Heavily T2-weighted fast-spin-echo sequence with post procedure MIP reconstructions can determine the presence of hydronephrosis and obstruction in all cases.(35) The cause of hydronephrosis can also correctly be identified in all cases of hydronephrosis. This MRU is a reliable non-invasive method for detecting the abnormalities of the urinary tract.

There is a possible role of MR imaging in the assessment of patients with urinary tract obstruction by combining MR-pyelography and conventional MR imaging.35 Respiratory compensated Tl-weighted spin-echo and T2 weighted TSE sequences are obtained MRP images are reconstructed with a MIP algorithm. Then excretory Urography or/and ascending pyelography is also performed. The dilated tract and level of obstruction can be accurately depicted. Additionally the cause of obstruction can also be demonstrated in 90% cases, if combined with Cine MRU.(36) In cases of obstructive hydroureteronephrosis, MR imaging, combining MR-pyelography and conventional MR sequences is an accurate technique in the assessment of the level and cause of obstruction. Oral negative contrast agent also can be used to reduce the gastrointestinal tract induced artifacts.(37)

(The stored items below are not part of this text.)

(* ===== verification/Prelude.v ===== *)
(** * Verification of the Dex connectors in Python

    This library models src/sdkpython/src/dex_connectors/sdk, the Python SDK that provider
    connectors are built on, and the email connector
    (src/connectors/superdurable/email/python/src/dex_connectors/superdurable_email), the one that
    speaks its protocols itself, as a shallow embedding: a Python function is a Rocq function of the
    same name, an exception is a value ([res A] is [Ok a] or [Err (Exn class message)]), mutable
    state is passed explicitly, and interleavings are an inductive step relation.  Definitions are
    executable, so concrete inputs are evaluated by computation.

    ** The program

    A connector declares operations (types.py): a Query reads, a Mutation writes.  A Dex Step
    (steps.py) builds a [Call] with a stable identity, runs the operation (operations.py), which
    validates the call and the provider's answer into a result on a declared branch, a retry or a
    defect, and routes that result.  A provider operation sends HTTP requests through
    providerhttp (address policy, bounded reads, error tokens, Retry-After), authenticates
    with oauthtoken and credentials.py, guards a write that cannot be repeated with the
    single-dispatch fence (singledispatch), and the text generation Query (textgen) is one such
    operation, complete with its schema language.  The settings of a project's connections are
    revisioned documents in a versioned object store (projectconfig).  The email connector searches,
    reads, moves and flags messages over IMAP, and submits and answers messages over SMTP, which has
    no idempotency key: a Dex heartbeat claims the submission before the message is sent.

    ** Files

    - Prelude: Python values the code computes with (text, dictionaries, exact binary64 floats,
      timedelta rounding), exceptions and the result monad, and the tactics [res_inv], [bool_inv]
      and [say] used throughout.
    - Sha1, Sha256, Json, JsonText, JsonDumps, Url: the standard library functions whose results the
      code depends on: SHA-1 for UUIDv5, SHA-256 for object digests, JSON values with Python equality
      and truth, json.loads, json.dumps, urlsplit and quote_plus.
    - Timestamps (timestamps.py), Retry (retry_policy.py), Errors (errors.py): canonical Go
      timestamps, retry policies in nanoseconds, failures and retry errors.
    - Identity, Calls, Definitions, Results (types.py): references and derived call identifiers,
      the call and its progress reporter, operation definitions, receipts, results and attempts;
      each with the checks of its constructor and its wire form.
    - Operations (operations.py), Steps (steps.py), ConfigurationUI (configuration_ui.py).
    - Markers and Fence (singledispatch/markers.py and fence.py): the heartbeat checkpoint, the
      resend decision, and the interleaving of all attempts' fences with the repeating claim, the
      provider request, crashes and heartbeat frames, any of which Dex may lose.
    - AddressPolicy and ProviderHttp (providerhttp), OAuth (oauthtoken/__init__.py and
      credentials.py), Base64 and JwtBearer (its JWT-bearer assertions).
    - ManifestValues, ManifestGrants, ManifestRefresh (oauthtoken/manifest_refresh.py): the values a
      manifest declares (durations, templates, response URLs, claimed expiries), the grants of its
      authentication methods with their validation and the decision to refresh, and the exchange
      itself; ManifestFacts has their theorems.  A driver is an instance of the class [Driver].
    - TextGen, StructuredOutput, TextGenAttempt (textgen/contracts.py, structured_output.py and
      query.py): configuration and stream limits, the schema subset, and one attempt.  ChatFormat
      (openaichat.py) is a wire format for them, ChatFacts its theorems.
    - ProjectModels and ProjectStorage (projectconfig/models.py and storage.py): the configuration
      document; the object store interface ([ObjectStore], with the laws [VersionedStore]), the
      in-memory store as its instance, the S3 store over a client, and the configuration store,
      written against the interface, with the interleaving of its writers.  CanonicalJson shows that
      the stored JSON bytes read back.
    - StoreProgram: programs over the store, the clock, token drawing and the refresh driver, as
      trees of commands, with their run alone and the faults of a store; another client may act
      between any two commands.
    - ProjectConnections and ProjectProvider (connections.py and provider.py): connection heads,
      credential envelopes, the connection store and the refresh provider as such programs.
      CredentialRefresh interleaves any number of their tasks ([step], [reachable]) with a
      specification logic for one task ([spec]) and the protocol that heads follow ([transition]).
      ConnectionFacts reads back what was written; ConnectionFrames keeps connections apart;
      RefreshOutcomes follows an abandoned exchange and a result without expiry.
    - Broker (broker.py): the credential broker client and the cache of shared credentials.
    - Loading and DexWebStore (projectconfig/__init__.py and dexweb_store.py): choosing and loading a
      project, and the store over Dex Web's credential file.
    - MailProgram: programs over mail sessions, heartbeats, credentials and the clock, as trees of
      commands.  Each method of imaplib and smtplib that the connector calls is one command, its
      answer or exception arbitrary; [runs] follows a program through any answers and may stop
      anywhere; [keeps] is the logic for its histories.
    - EmailClient (client.py), EmailBody (imap_bodystructure.py), EmailMessages and EmailOperations
      (operations.py): the client and its TLS sessions, the BODYSTRUCTURE parser, reading messages,
      and the six operations, each [invoke] a program.  The parts of Python's email package, the
      codecs and HTMLParser are the class [EmailLibrary].
    - EmailSessions, EmailArguments, EmailReading, EmailSubmission, EmailChanges: their theorems, with
      a sample library and server for the witnesses.

    ** What the theorems show

    - Safety of sending: at most one provider request of a call is outstanding over all attempts, in
      every interleaving of them and whatever frames are lost ([at_most_once_dispatch]); a marker
      permits a resend only with proof ([send_allowed_only_when_proved]); a restricted client dials only
      what its policy permits, and nothing when one answer is refused ([dials_only_permitted]).
    - Outcomes: what every Query and Mutation run returns or raises for each answer of the provider
      ([run_query_outcome], [run_mutation_outcome]); a built Step routes every declared result
      ([step_routes_results]); every text generation attempt is a well-formed retry or one
      of six branches and does not leak the credential ([attempt_outcomes]).
    - Revisions: under any interleaving of configuration writers the stored versions of a document
      carry the revisions 1, 2, 3, ... ([revisions_count_versions]); a write that answers replaced
      exactly the revision it expected, in every store that keeps the laws
      ([write_replaces_expected]).
    - Credential refresh: in every interleaving of providers, writers and recoveries with storage
      faults, each version of a connection head follows from the one before by one transition of
      the protocol ([heads_follow_protocol]), at most one refresh is dispatched per fence
      ([one_dispatch_per_fence]), and the credential a head refers to exists with its digest
      ([references_resolve]).  A replaced credential is the one read next, with its expiry
      ([replace_then_read]).  An exchange nobody runs any more releases its connection after its deadline,
      where the released head can be written ([abandoned_refresh_released]).
    - Manifest-declared refresh: it sends nothing but HTTPS outside private networks
      ([refresh_only_https]), writes each mapped value to the field that names it as destination, and
      nothing else, secrets as secrets ([refresh_writes_mapped_fields]), keeps a stored credential only when it can be used
      ([kept_credential_usable]), accepts response URLs only as allowed origins, plain HTTP
      ones only of loopback hosts ([response_url_confined]), fills templates without changing their shape
      ([template_shape_kept]) and reads back what it signs ([signed_claims_read_back]).
    - Chat Completions: decoding does not depend on chunk boundaries ([chunks_irrelevant]), deltas are
      the answer ([text_written_is_answer]), decoded values keep their types
      ([decoded_well_formed]) and encoded requests pass the checks of the Query and, without floats,
      read back ([encoded_requests_accepted]).
    - Shared and local credentials: an expired credential, and the revision a call was given and reports
      rejected, is not served from the broker ([resolve_serves_unexpired], [rejected_never_served]); Dex
      Web's file is adopted completely ([sync_adopts_file]) and the write-back replaces only a record that
      still held the imported credential when the file was read again ([newer_file_kept]; a save in the
      window after that read is lost, [save_in_window_lost]).
    - Loading: hosted storage is guarded ([selection_guarded]), a project is pinned to the version it
      names ([project_pinned]), and its environment is exact ([environment_exact]).
    - Email: credentials, mailbox names and messages only travel inside TLS that verifies the server
      ([credentials_inside_tls]); no argument of a command can end its line ([commands_confined]); over
      any attempts and faults a message is submitted at most once, plus once for each accepted claim that a
      lost Worker took with it and each answer that is neither success nor refusal
      ([submitted_at_most_once]), arrives as it was written ([content_survives_stuffing]) and is reported sent only when it was accepted
      for every recipient ([sent_means_accepted], [recipients_unique_complete]); a message is moved
      only where it was found and removed only once it was copied ([moved_only_when_copied]); flags
      are set as asked and reported as read back ([flags_as_requested]); mailbox names and
      BODYSTRUCTURE expressions read back ([mailbox_argument_roundtrip], [structure_reads_back]), the
      parser ends on every input with distinct, bounded parts ([structure_reading_ends],
      [structure_parts_bounded]), and the pages of a search list every message once
      ([pages_list_each_once]).
    - Refinement: the validation of a structured answer decides exactly conformance to its schema
      ([answer_check_exact]), which is stated by rational values, the calendar and the shapes of texts;
      redaction's traversal equals recursion; a JSON Pointer binding is
      valid exactly when it is RFC 6901 text.
    - Round trips of every wire form; bounds of bodies, streams, delays, failure texts and write
      windows; totality and termination where the code loops.
    - Defects found: theorems about what the code does where it does not do what it means to
      ([to_wire_loses_nanosecond], [nanosecond_receipt_is_defect],
      [scoped_metadata_address_permitted], [null_bound_accepted_then_raises],
      [retry_after_raises], [kept_credential_unreadable], [expired_after_rejection],
      [undated_refresh_refused], [distant_expiry_escapes], [refresh_token_rule_unchecked],
      [bare_sign_accepted], [overflowing_count_escapes], [limit_depends_on_chunks],
      [garbled_answer_released], [copy_repeated], [unusable_credentials_rejected],
      [unnamed_call_escapes], [save_in_window_lost]).

    ** Bounds and fuel

    Recursion is structural wherever the source's is.  The exceptions carry a measure that is
    never exhausted: decimal printing uses the binary length, the redaction traversal the size of
    the document, a schema at most ten levels because the portable check refuses deeper ones, a
    duration the length of its text because every part consumes characters, the BODYSTRUCTURE parser
    twice the length of its source because a value consumes a byte, the segments of a file name the number
    of parameters because each segment is another one, and the search for the shortest digits of a float seventeen, which always suffice.  Integers are
    unbounded as in Python; floats are dyadic numbers rounded to 53 bits; durations are exact
    microseconds.

    ** What is not modelled

    In the email connector an exception of a session never is one of the connector's own classes; the
    attempts of a call run one after another, and an attempt that asks for the claim is told what
    the newest accepted heartbeat recorded, or, when its Worker was lost before Dex stored it, what was
    recorded before; a socket is open wherever its timeout is set.  The
    regular expressions of its source are written out as searches.

    Input and output (sockets, files, DNS, the clock, Dex itself) and third-party libraries (httpx, the
    Dex SDK, boto3, cryptography) are parameters of the definitions that use them, as are the HTTP date
    parser and datetime.fromisoformat, the regular expressions a manifest or profile declares, str.lower
    and the Unicode database, PEM keys and RSA signatures.  Not modelled: the text generation test kit
    and the mock servers, which are test support; the connectors of HTTP providers, which build
    requests and read responses over the SDK; generated files, the Go code generator and the other
    SDKs. *)

From Stdlib Require Export ZArith NArith Ascii Lia.
From stdpp Require Export base option list gmap strings.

The kidneys maintain homeostasis by filtering and excreting metabolic waste products, regulating acid base balance, and moderating blood pressure and fluid volume. Because decreasing renal function accompanies renal disease, monitoring renal function permits assessment of disease progression and prognosis and is used to guide patient management and therapy, researchers realized that MR imaging is the only single imaging modality with the potential to deliver a comprehensive anatomic and functional examination of the kidneys with minimal risk to the patient and minimal pitfalls. The MR imaging evaluation of renal function typically centers on visualizing the passage of contrast material through the kidney. The contrast agents used in MR imaging are usually gadolinium chelates, such as Gadolinium Diethylenetriamine Pentacetic Acid (Gd-DTPA). Gadolinium enhanced MRU and T(2)-wighted (HASTE) MRU turns out to be equivalent in the assessment of obstructed but normal functioning upper urinary tracts.(38)

 The paramagnetic properties of gadolinium cause a decrease in the Tl and T2 relaxation times of nearby tissues and fluids. The physiologic behaviour of gadolinium is governed by the properties of the agent to which it is chelated. DTPA is a substance that like inulin is freely filtered by the glomerulus and is neither absorbed nor secreted by the renal tubules. When tagged to gadolinium its path through the kidneys is traced with Tl weighted MR imaging. Such imaging examinations are also referred to as "MR renography". The potential of MRU when enhanced with gadolinium and furesemide is excellent and is useful if there is a dilated system with no excretory function.(39)

MRU is superior to other modalities because it provides better anatomic and functional imaging in a single setting.(11) Some other sequences in MR imaging are a T2 weighted three dimensional inversion recovery turbo spin echo sequence, dynamic MR imaging using a two dimensional Tl- weighted GRE sequence using 0.1 mmol/kg of Gd-DTPA and 0.3 mg/kg of furosemide for distension of the urinary tract, and diuretic renal scintigraphy using Technetium 99m and 0.5mg/kg of furosemide. MRU showed the level of stenosis and the more proximal urinary tract in all cases whereas IVU showed the same in only half the cases. Ultrasound almost never shows the level of obstruction. MRU is also superior to IVU and ultrasound in demonstrating the urinary tract distal to the level of obstruction. A distinct advantage of MRU is its ability to detect other findings such as various fluid collections (using the static sequence) and their causes (using the dynamic sequence to depict contrast extravasation).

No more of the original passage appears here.